[Stored dataset items]
(* ===== verification/Locks.v ===== *)
(** * Advisory locks

    src/src/metadata/redis/RedisLockAuthority.cpp, and the Redis side of owner leases
    (RedisOwnerLease.cpp [AllocateGeneration] and the lease commands of
    RedisMetaClient.cpp).  Lock requests are transaction callbacks over the lock hash of
    an inode and the lease keys of the generations in it; every mount has one generation.
    The step relation of the last part lets any number of mounts lock, unlock, collect
    stale records, register, lose and revoke leases in any order. *)

From S2P Require Import Prelude RedisKv Decimal RedisKey LockRecords.

Definition kUncertainAttempts : nat := 3.

Record Holder := mkHolder {
  h_generation : Z; h_kernel_owner : Z; h_ranges : list Interval; h_flock : FlockType }.
Record PosixConflict := mkPosixConflict {
  pc_start : Z; pc_length : Z; pc_kernel_owner : Z; pc_type : PosixType; pc_pid : Z }.
Record LockHolder := mkLockHolder {
  lh_kernel_owner : Z; lh_local_generation : bool; lh_ranges : list PosixRange; lh_flock : FlockType }.

(** [lease_positions]: the position of a generation in the batch of lease keys. *)
Fixpoint position (generations : list Z) (g : Z) : nat :=
  match generations with
  | [] => 0
  | g' :: rest => if g' =? g then 0 else S (position rest g)
  end.
Definition add_generation (generations : list Z) (g : Z) : list Z :=
  if bool_decide (g ∈ generations) then generations else generations ++ [g].
(** [ttl_values[lease_positions.at(generation)]]; PTTL answers once per key. *)
Definition ttl_of (generations ttl_values : list Z) (g : Z) : Z := nth (position generations g) ttl_values 0.

Section Locks.
Context `{FollyFormat} (prefix : bytes).

Definition Decode (data : bytes) (flock : bool) (generation kernel_owner : Z) : result Holder :=
  if flock
  then (type ← DecodeFlock data; Ok (mkHolder generation kernel_owner [] type))
  else (ranges ← DecodePosix data; Ok (mkHolder generation kernel_owner ranges kFlockUnlock)).

(** ** Reading the holders of an inode *)
Fixpoint collect_owners (entries : list (bytes * bytes)) (generations : list Z) :
    result (list (Z * Z * bytes) * list Z) :=
  match entries with
  | [] => Ok ([], generations)
  | (field, data) :: rest =>
      match ParseOwner field with
      | None => Err Malformed
      | Some (g, k) =>
          '(candidates, generations) ← collect_owners rest (add_generation generations g);
          Ok ((g, k, data) :: candidates, generations)
      end
  end.

Fixpoint live_holders (flock : bool) (generations ttl_values : list Z) (candidates : list (Z * Z * bytes)) :
    result (list Holder * bool) :=
  match candidates with
  | [] => Ok ([], false)
  | (g, k, data) :: rest =>
      let ttl := ttl_of generations ttl_values g in
      _ ← fail_if (ttl =? -1) Malformed;
      if 0 <=? ttl then
        (holder ← Decode data flock g k;
         '(holders, stale) ← live_holders flock generations ttl_values rest;
         Ok (holder :: holders, stale))
      else
        ('(holders, _) ← live_holders flock generations ttl_values rest;
         Ok (holders, true))
  end.

Definition ReadHolders (hash : bytes) (requester_generation : Z) (flock : bool) : kv (list Holder * bool * Z) :=
  count ← HLen hash;
  _ ← kv_fail_if (count >? kMaxHolders) NoLocks;
  entries ← HGetAll hash;
  _ ← kv_fail_if (zlen entries >? kMaxHolders) NoLocks;
  owners ← kv_lift (collect_owners entries [requester_generation]);
  ttl_values ← PttlBatch (OwnerLease prefix <$> owners.2);
  _ ← kv_fail_if (ttl_of owners.2 ttl_values requester_generation <=? 0) Unavailable;
  holders ← kv_lift (live_holders flock owners.2 ttl_values owners.1);
  mret (holders.1, holders.2, zlen entries).

(** [HDEL] of a missing field is not a write and would not invalidate the WATCH of a
    delayed [HSET]: an unlock of nothing still writes the hash, through the fence. *)
Definition SetState (hash field data : bytes) (exists_ : bool) : kv unit :=
  if negb (bool_decide (data = [])) then HSet hash field data else
  if exists_ then HDel hash field else
  (_ ← HSet hash kFenceField (lit "1");
   _ ← HDel hash field;
   HDel hash kFenceField).

(** ** Record locks *)
Definition is_own (generation kernel_owner : Z) (holder : Holder) : bool :=
  (h_generation holder =? generation) && (h_kernel_owner holder =? kernel_owner).
Definition conflicting (interval other : Interval) : bool :=
  Overlaps interval other && (bool_decide (iv_type interval = kWrite) || bool_decide (iv_type other = kWrite)).

Fixpoint own_ranges (generation kernel_owner : Z) (interval : Interval) (holders : list Holder)
    (owned : list Interval) (exists_ : bool) : result (list Interval * bool) :=
  match holders with
  | [] => Ok (owned, exists_)
  | holder :: rest =>
      if is_own generation kernel_owner holder
      then own_ranges generation kernel_owner interval rest (h_ranges holder) true
      else
        (_ ← fail_if (negb (bool_decide (iv_type interval = kUnlock)) && existsb (conflicting interval) (h_ranges holder))
               WouldBlock;
         own_ranges generation kernel_owner interval rest owned exists_)
  end.

Definition set_posix (inode_ino generation kernel_owner : Z) (interval : Interval) : kv unit :=
  let hash := PosixLock prefix inode_ino in
  read ← ReadHolders hash generation false;
  own ← kv_lift (own_ranges generation kernel_owner interval read.1.1 [] false);
  owned ← kv_lift (UpdateRanges own.1 interval);
  _ ← kv_fail_if (negb own.2 && negb (bool_decide (owned = [])) && (read.2 >=? kMaxHolders)) NoLocks;
  SetState hash (owner_field generation kernel_owner)
    (if bool_decide (owned = []) then [] else Encode owned) own.2.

▶ [The task] Would you please copy all lines in the data that contain the word "count"?

▶ [Answer space]
  count ← HLen hash;
  _ ← kv_fail_if (count >? kMaxHolders) NoLocks;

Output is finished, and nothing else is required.